Even as a casual observer of the news over the past few years, it would be difficult to avoid terms such as “superbug”, or its more scientific counterpart, “antibiotic-resistant bacteria”. A quick Google News search on the “antibiotic apocalypse” will present pages upon pages of results. As inherently alarming as the word is, it begs the question: just how serious is this issue, and at what point should you be worried?
As you may know, doctors generally prescribe antibiotics to individuals with infections caused by bacteria, fungi, and certain parasites. However, with rampant antibiotic misuse (such as not taking antibiotics for the entire time period prescribed by the doctor, or using antibiotics when they are not necessary), bacteria have the opportunity to evolve and become resistant to antibiotics. This antibiotic resistance is not limited to the bacteria residing in your body—it is now a global concern.
On September 22, 2016, the UN officially classified antibiotic resistance as a crisis—that is, on the same level as HIV and Ebola. All 193 member states came to the consensus that action must be taken.

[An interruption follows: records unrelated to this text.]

Lemma alpha_humanish s : existsb isalpha_ch s = true -> is_humanish s = true.
Proof.
  intros H. rewrite is_humanish_unfold.
  rewrite (forallb_existsb_conflict isspace_ch isalpha_ch s alpha_not_space H).
  rewrite (forallb_existsb_conflict isdigit_ch isalpha_ch (strip s) alpha_not_digit)
    by now rewrite existsb_strip by apply space_not_alpha.
  now rewrite H.
Qed.

End MoreClassifierFacts.

(** X1: whitespace before and after a string does not change the answer
    of [is_humanish]. *)
Theorem is_humanish_ignores_padding {U : UnicodeDB} (p s q : pystr) :
  forallb isspace_ch p = true -> forallb isspace_ch q = true ->
  is_humanish (p ++ s ++ q) = is_humanish s.
Proof.
  intros Hp Hq.
  rewrite <- (is_humanish_strip (p ++ s ++ q)), strip_pad by assumption.
  apply is_humanish_strip.
Qed.

(** X1, evaluated with blanks, a newline and U+3000 around a sentence. *)
Lemma is_humanish_ignores_padding_witness :
  is_humanish (U := latin_tables) (str "  " ++ str "ok thanks" ++ [LF; 12288])
  = is_humanish (U := latin_tables) (str "ok thanks").
Proof.
  apply (is_humanish_ignores_padding (U := latin_tables)); reflexivity.
Defined.

(** X2: [clean_text] changes whitespace only: the characters of the result
    that are not whitespace are those of the input, in the same order,
    unless the normalized text is taken for an object dump, in which case
    the result is empty. *)
Theorem clean_text_keeps_ink (s : pystr) :
  ink (clean_text s)
  = if is_object_dump (normalize_lines s) then [] else ink s.
Proof.
  rewrite clean_text_unfold.
  destruct (is_object_dump (normalize_lines s)); [reflexivity|].
  now rewrite ink_strip, ink_normalize_lines.
Qed.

“The crisis has been stimulated by our overuse and misuse of antibiotics as unnecessary prophylactics in medicine, household products, and agriculture,” says Steven Short, a UTM biology professor with a focus on microbial ecology and virology. “This has created microbial environments with strong selective pressure for antibiotic resistance. In essence, we have favoured resistant bacteria and helped them outcompete their sensitive relatives.”

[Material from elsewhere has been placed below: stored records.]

(** * Code Review Assistant: the review ingestion pipeline

    A shallow embedding of [backend/app/api.py], [backend/app/llm_analyzer.py]
    and [backend/app/database.py], and the properties of the ingestion and
    report-normalisation path proved over it.

    Python values are modelled as they are at run time (CPython 3.12 on a
    POSIX host): a [str] is a sequence of Unicode code points, an [int] is
    unbounded, a [float] is an IEEE 754 binary64 number, a [dict] keeps its
    keys in insertion order.  What the process does not own is a parameter of
    the model: the LLM service, the JSON decoder of the standard library, the
    text codec, [werkzeug]'s [secure_filename] and the Unicode case tables
    (class [Runtime]); a reference instance, written after the libraries'
    documented behaviour, makes every definition run on concrete inputs.
    Writing to the log and to the upload folder is taken to work, and is not
    modelled. *)

From Stdlib Require Import List ZArith NArith PeanoNat Lia Bool String Ascii.
From Stdlib Require Import SpecFloat DecimalString HexadecimalString.
From Stdlib Require Import Sorted Permutation.
Import ListNotations.

Set Implicit Arguments.

(** ** Strings: sequences of code points *)

Definition char := N.
Definition str := list char.

(** A literal of the source, as code points (the literals of the source are
    ASCII but for the emoji of the log lines, which are not modelled). *)
Definition py (s : string) : str := map N_of_ascii (list_ascii_of_string s).

Definition quote : char := 34%N.

Definition char_eqb (a b : char) : bool := N.eqb a b.

Fixpoint str_eqb (a b : str) : bool :=
  match a, b with
  | [], [] => true
  | x :: a', y :: b' => char_eqb x y && str_eqb a' b'
  | _, _ => false
  end.

(** [c in s] for a one-character needle. *)
Definition str_contains (c : char) (s : str) : bool := existsb (char_eqb c) s.

(** [str.isspace] on one code point: the characters [str.strip()] removes
    (bidirectional class WS, B or S, or category Zs). *)
Definition is_space (c : char) : bool :=
  ((9 <=? c) && (c <=? 13) || (28 <=? c) && (c <=? 32)
   || (c =? 133) || (c =? 160) || (c =? 5760)
   || (8192 <=? c) && (c <=? 8202)
   || (c =? 8232) || (c =? 8233) || (c =? 8239) || (c =? 8287)
   || (c =? 12288))%N.

Fixpoint str_lstrip_by (p : char -> bool) (s : str) : str :=
  match s with
  | [] => []
  | c :: t => if p c then str_lstrip_by p t else s
  end.

Definition str_rstrip_by (p : char -> bool) (s : str) : str :=
  rev (str_lstrip_by p (rev s)).

Definition str_strip_by (p : char -> bool) (s : str) : str :=
  str_rstrip_by p (str_lstrip_by p s).

(** [s.strip()] *)
Definition str_strip (s : str) : str := str_strip_by is_space s.

(** [s.startswith(c)] for a one-character prefix. *)
Definition str_startswith (c : char) (s : str) : bool :=
  match s with
  | [] => false
  | x :: _ => char_eqb x c
  end.

(** Truth value of a [str]: non-empty. *)
Definition str_truthy (s : str) : bool :=
  match s with [] => false | _ :: _ => true end.

(** [s.split(sep)] for a one-character separator: never an empty list. *)
Fixpoint str_split (sep : char) (s : str) : list str :=
  match s with
  | [] => [[]]
  | c :: t =>
      if char_eqb c sep then [] :: str_split sep t
      else match str_split sep t with
           | [] => [[c]]
           | piece :: pieces => (c :: piece) :: pieces
           end
  end.

(** [s.rsplit(sep, 1)]: split once, at the last separator. The result is
    [[s]] when [s] has no separator, [[before; after]] otherwise. *)
Fixpoint str_rsplit1 (sep : char) (s : str) : list str :=
  match s with
  | [] => [[]]
  | c :: t =>
      match str_rsplit1 sep t with
      | [before; after] => [c :: before; after]
      | _ => if char_eqb c sep then [[]; t] else [s]
      end
  end.

(** [sep.join(pieces)] *)
Fixpoint str_join (sep : str) (pieces : list str) : str :=
  match pieces with
  | [] => []
  | [p] => p
  | p :: rest => p ++ sep ++ str_join sep rest
  end.

(** ** Floats: IEEE 754 binary64, after the Standard Library's [SpecFloat] *)

Definition prec : Z := 53.
Definition emax : Z := 1024.
Definition float := spec_float.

Antibiotic resistance is nothing new, as bacteria have developed resistance to enemy compounds as a form of self-defense throughout their history.
A troubling result came from a 2015 multi-country survey, conducted by the World Health Organization, which demonstrated that 64% of participants understood that antibiotic resistance is a key issue that could affect them and their families, but do not understand how the issue affects them and what can be done to address the problem.
UTM’s Fiona Rawle, a biology professor, has previously led various research projects which sought to out to assess and remedy the misconceptions about antibiotic resistance amongst students.
Fatima Atyani, a third-year biology for health sciences major and chemistry minor, was one of the students involved in this research project.
“The thing that makes antibiotic resistance so scary nowadays is that not many undergraduate students are aware of its existence and of its dangers,” Atyani says. “If the antibiotic resistance problem is going to be at its largest in a couple of years, these students are the ones that should be the most educated on the topic, [especially] if we want to tackle [it] and hopefully prevent this issue from ever getting out of hand.”
College students have been identified in previously established research literature as a surprising demographic to harbor these kinds of misconceptions, given their high level of education.
Landi Zhou, a third-year biology and chemistry double major, aimed to categorize all known antibiotic resistance misconceptions in the literature through his ROP with Dr. Rawle.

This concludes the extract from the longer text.